In the case of video games, the user may have to deliberately control the camera. In the case of virtual reality, the user does not have to think about controlling a camera because the information that is presented at any given moment is determined by the position of the user’s head. Some virtual reality experiences eschew a first-person perspective for a third-person perspective or a diorama view. Even in these cases, the user perceives the scene from the apparent position of the headset, as if they are looking down on a cardboard model.

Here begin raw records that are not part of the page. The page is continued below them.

(* ===== verification/KeyLists.v ===== *)
(** * KeyLists: maps that loops build

    What a map holds after a loop has inserted, or deleted, one key for each element of a list, and
    what its iteration and its ranges are when the keys are padded numbers. *)
From S2P Require Export TestKit.

(** ** Insertions *)

Section puts.
Context {A : Type} (f g : A -> bytes).

Implicit Types (l : list A) (kv : gmap bytes bytes).

Definition put_all l kv : gmap bytes bytes := foldl (fun m x => <[f x := g x]> m) kv l.

Definition pairs l : list (bytes * bytes) := (fun x => (f x, g x)) <$> l.

Lemma pairs_keys l : (pairs l).*1 = f <$> l.
Proof. unfold pairs. by rewrite <-list_fmap_compose. Qed.

Lemma put_all_snoc l x kv : put_all (l ++ [x]) kv = <[f x := g x]> (put_all l kv).
Proof. unfold put_all. by rewrite foldl_app. Qed.

Lemma put_all_list_to_map l : put_all l ∅ = list_to_map (reverse (pairs l)).
Proof.
  induction l as [|x l IH] using rev_ind; [done|]. rewrite put_all_snoc, IH. unfold pairs.
  by rewrite fmap_app, reverse_app.
Qed.

Lemma put_all_denotes l : NoDup (f <$> l) -> denotes (pairs l) (put_all l ∅).
Proof.
  intros Hnd k v. rewrite put_all_list_to_map, <-elem_of_list_to_map, elem_of_reverse; [done|].
  by rewrite reverse_Permutation, pairs_keys.
Qed.

Lemma put_all_lookup l x : NoDup (f <$> l) -> x ∈ l -> put_all l ∅ !! f x = Some (g x).
Proof. intros Hnd Hx. apply put_all_denotes; [done|]. apply list_elem_of_fmap. by exists x. Qed.

Lemma put_all_lookup_None l k : k ∉ f <$> l -> put_all l ∅ !! k = None.
Proof.
  intros Hk. rewrite put_all_list_to_map. apply not_elem_of_list_to_map. by rewrite reverse_Permutation, pairs_keys.
Qed.

Lemma put_all_elem l k v : NoDup (f <$> l) -> put_all l ∅ !! k = Some v -> exists x, x ∈ l /\ k = f x /\ v = g x.
Proof.
  intros Hnd Hk. apply (put_all_denotes l Hnd) in Hk. apply list_elem_of_fmap in Hk as (x & [= -> ->] & Hx). by exists x.
Qed.

Lemma put_all_size l : NoDup (f <$> l) -> size (put_all l ∅) = length l.
Proof.
  intros Hnd. rewrite put_all_list_to_map, map_size_list_to_map by by rewrite reverse_Permutation, pairs_keys.
  rewrite length_reverse. unfold pairs. apply length_fmap.
Qed.

(** Insertions in any order iterate in key order. *)
Lemma put_all_iter l l' : StronglySorted key_lt (pairs l') -> l ≡ₚ l' -> bt_iter (put_all l ∅) = pairs l'.
Proof.
  intros Hs Hp. assert (NoDup (f <$> l)) as Hnd.
  { rewrite Hp, <-pairs_keys. apply (strict_sorted_NoDup klt); [intros a Ha; key_order|].
    by apply StronglySorted_fmap_iff. }
  apply denotes_bt_iter; [|done]. intros k v. rewrite (put_all_denotes l Hnd k v). unfold pairs. by rewrite Hp.
Qed.
End puts.

(** ** Deletions *)

Section dels.
Context {A : Type} (f : A -> bytes).

Definition delete_all (l : list A) (kv : gmap bytes bytes) : gmap bytes bytes := foldl (fun m x => delete (f x) m) kv l.

Lemma delete_all_lookup (l : list A) (kv : gmap bytes bytes) (k : bytes) :
  delete_all l kv !! k = if decide (k ∈ f <$> l) then None else kv !! k.
Proof.
  unfold delete_all. revert kv. induction l as [|x l IH]; intros kv; cbn [foldl].
  - by rewrite decide_False by apply not_elem_of_nil.
  - rewrite IH, fmap_cons. destruct (decide (k ∈ f <$> l)) as [Hin|Hni].
    + by rewrite decide_True by by right.
    + destruct (decide (k = f x)) as [->|Hne].
      * rewrite decide_True by left. apply lookup_delete_eq.
      * rewrite decide_False by (by rewrite not_elem_of_cons). by apply lookup_delete_ne.
Qed.

(** Deletions leave the entries of the other keys, in order. *)
Lemma delete_all_iter (l : list A) (es : list (bytes * bytes)) (kv : gmap bytes bytes) :
  denotes es kv -> StronglySorted key_lt es -> bt_iter (delete_all l kv) = filter (fun e => e.1 ∉ f <$> l) es.
Proof.
  intros Hd Hs. apply denotes_bt_iter; [|by apply StronglySorted_filter].
  intros k v. rewrite delete_all_lookup, list_elem_of_filter, <-(Hd k v). simpl. by destruct (decide _); naive_solver.
Qed.
End dels.

Lemma delete_put_all {A} (f g : A -> bytes) (l : list A) : NoDup (f <$> l) -> delete_all f l (put_all f g l ∅) = ∅.
Proof.
  intros Hnd. apply map_eq. intros k. rewrite delete_all_lookup, lookup_empty.
  destruct (decide (k ∈ f <$> l)); [done|]. by apply put_all_lookup_None.
Qed.

Lemma list_filter_filter_comm {A} (P Q : A -> Prop) `{forall x, Decision (P x), forall x, Decision (Q x)} (l : list A) :
  filter P (filter Q l) = filter Q (filter P l).
Proof. rewrite !list_filter_filter. apply list_filter_iff. naive_solver. Qed.

(** ** Ranges of numbers *)

Lemma elem_of_range (lo hi z : Z) : z ∈ range lo hi <-> (lo <= z < hi)%Z.
Proof. unfold range. rewrite elem_of_seqZ. lia. Qed.

Lemma length_range (lo hi : Z) : length (range lo hi) = Z.to_nat (hi - lo).
Proof. apply length_seqZ. Qed.

Lemma NoDup_range (lo hi : Z) : NoDup (range lo hi).
Proof. apply NoDup_seqZ. Qed.

Lemma range_split (lo mid hi : Z) : (lo <= mid <= hi)%Z -> range lo hi = range lo mid ++ range mid hi.
Proof.
  intros H. unfold range. replace (hi - lo)%Z with ((mid - lo) + (hi - mid))%Z by lia.
  rewrite seqZ_app by lia. do 2 f_equal. lia.
Qed.

Lemma range_sorted {B} (R : B -> B -> Prop) (h : Z -> B) (lo hi : Z) :
  (forall a b, (lo <= a < b)%Z -> (b < hi)%Z -> R (h a) (h b)) -> StronglySorted R (h <$> range lo hi).
Proof.
  intros HR. remember (Z.to_nat (hi - lo)) as n eqn:En. revert lo En HR.
  induction n as [|n IH]; intros lo En HR.
  - unfold range. rewrite seqZ_nil by lia. constructor.
  - unfold range. rewrite seqZ_cons by lia. rewrite fmap_cons. constructor.
    + replace (Z.pred (hi - lo)) with (hi - Z.succ lo)%Z by lia. apply (IH (Z.succ lo)); [lia|].
      intros a b Ha Hb. apply HR; lia.
    + apply Forall_forall. intros x (z & -> & Hz%elem_of_seqZ)%list_elem_of_fmap. apply HR; lia.
Qed.

Section padded_range.
Context (prefix : string) (w : nat) (Hw : 0 < w <= 20) (g : Z -> bytes).

Abbreviation key := (fmt_pad prefix w).

Lemma fmt_pad_NoDup (l : list Z) : NoDup l -> Forall (width_bound w) l -> NoDup (key <$> l).
Proof.
  intros Hnd Hl. induction Hnd as [|x l Hx Hnd IH]; [constructor|]. apply Forall_cons in Hl as [Hx' Hl].
  rewrite fmap_cons. constructor; [|by apply IH]. intros (y & Heq & Hy)%list_elem_of_fmap.
  rewrite Forall_forall in Hl. apply (fmt_pad_inj prefix w Hw) in Heq as ->; [done|done|by apply Hl].
Qed.

Lemma padded_sorted (lo hi : Z) : (0 <= lo)%Z -> (hi <= 10 ^ Z.of_nat w)%Z -> StronglySorted key_lt (pairs key g (range lo hi)).
Proof.
  intros Hlo Hhi. apply range_sorted. intros a b Ha Hb. apply (fmt_pad_lt prefix w Hw); unfold width_bound; lia.
Qed.

(** The keys from one number to another. *)
Lemma padded_scan (lo a b hi : Z) :
  (0 <= lo <= a)%Z -> (a <= b <= hi)%Z -> (hi < 10 ^ Z.of_nat w)%Z ->
  filter (in_scan (key a) (key b)) (pairs key g (range lo hi)) = pairs key g (range a b).
Proof.
  intros Ha Hb Hhi. rewrite (range_split lo a hi), (range_split a b hi) by lia. unfold pairs. rewrite !fmap_app, !filter_app.
  assert (forall z, (lo <= z < hi)%Z -> in_scan (key a) (key b) (key z, g z) <-> (a <= z < b)%Z) as Hin.
  { intros z Hz. unfold in_scan. cbn [fst]. rewrite (fmt_pad_le prefix w Hw), (fmt_pad_lt prefix w Hw); unfold width_bound; lia. }
  rewrite (filter_none _ (_ <$> range lo a)), (filter_none _ (_ <$> range b hi)), app_nil_r; cbn [app].
  - apply filter_all. apply Forall_forall. intros e (z & -> & Hz%elem_of_range)%list_elem_of_fmap. apply Hin; lia.
  - apply Forall_forall. intros e (z & -> & Hz%elem_of_range)%list_elem_of_fmap. rewrite Hin; lia.
  - apply Forall_forall. intros e (z & -> & Hz%elem_of_range)%list_elem_of_fmap. rewrite Hin; lia.
Qed.
End padded_range.

Lemma fmt_NoDup (prefix : string) (l : list Z) : NoDup l -> Forall in_u64 l -> NoDup (fmt prefix <$> l).
Proof.
  intros Hnd Hl. induction Hnd as [|x l Hx Hnd IH]; [constructor|]. apply Forall_cons in Hl as [Hx' Hl].
  rewrite fmap_cons. constructor; [|by apply IH]. intros (y & Heq & Hy)%list_elem_of_fmap.
  rewrite Forall_forall in Hl. apply fmt_inj in Heq as ->; [done|done|by apply Hl].
Qed.

Lemma sort_keys_unique (ks ks' : list bytes) :
  StronglySorted klt ks' -> ks ≡ₚ ks' -> sort_by bytes_leb ks = ks'.
Proof.
  intros Hs Hp. assert (AntiSymm (=) kle) as Ha by (intros a b; key_order).
  apply (StronglySorted_unique kle).
  - apply sort_by_sorted; [apply bytes_leb_total|apply bytes_leb_trans].
  - eapply StronglySorted_weaken; [|exact Hs]. intros a b Hab. apply kle_iff. by left.
  - by rewrite sort_by_perm.
Qed.

(** ** Sizes *)

Lemma length_bt_iter (kv : gmap bytes bytes) : length (bt_iter kv) = size kv.
Proof.
  unfold bt_iter. by rewrite (Permutation_length (sort_by_perm entry_leb (map_to_list kv))), length_map_to_list.
Qed.

Lemma insert_size (kv : gmap bytes bytes) (k v : bytes) : size (<[k := v]> kv) <= size kv + 1.
Proof. rewrite map_size_insert. destruct (kv !! k); unfold id; lia. Qed.

Lemma delete_size (kv : gmap bytes bytes) (k : bytes) : size (delete k kv) <= size kv.
Proof. rewrite map_size_delete. destruct (kv !! k); unfold id; lia. Qed.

Developers of virtual reality experiences do, however, still have to worry about perceptual continuity. For instance, how do you allow the user to move from one place in virtual reality to another place that is some distance away? You can’t allow them to simply walk, as the user will likely collide with obstacles in the physical environment. One solution is to allow the user to ‘teleport,’ which means, in effect, that the 3D virtual environment that the viewer is inside simply gets switched out for a different 3D virtual environment. The way that teleportation is implemented in virtual reality is currently quite ad hoc and unstandardized (Prithul et al., Citation2021). Plausibly, Gibsonian perceptual theory can contribute to a principled way of designing the user experience. Software developers might, for example, aim to present the observer with a teleportation animation that maintains a lawful transformation of invariants as the user is transported from point A to point B.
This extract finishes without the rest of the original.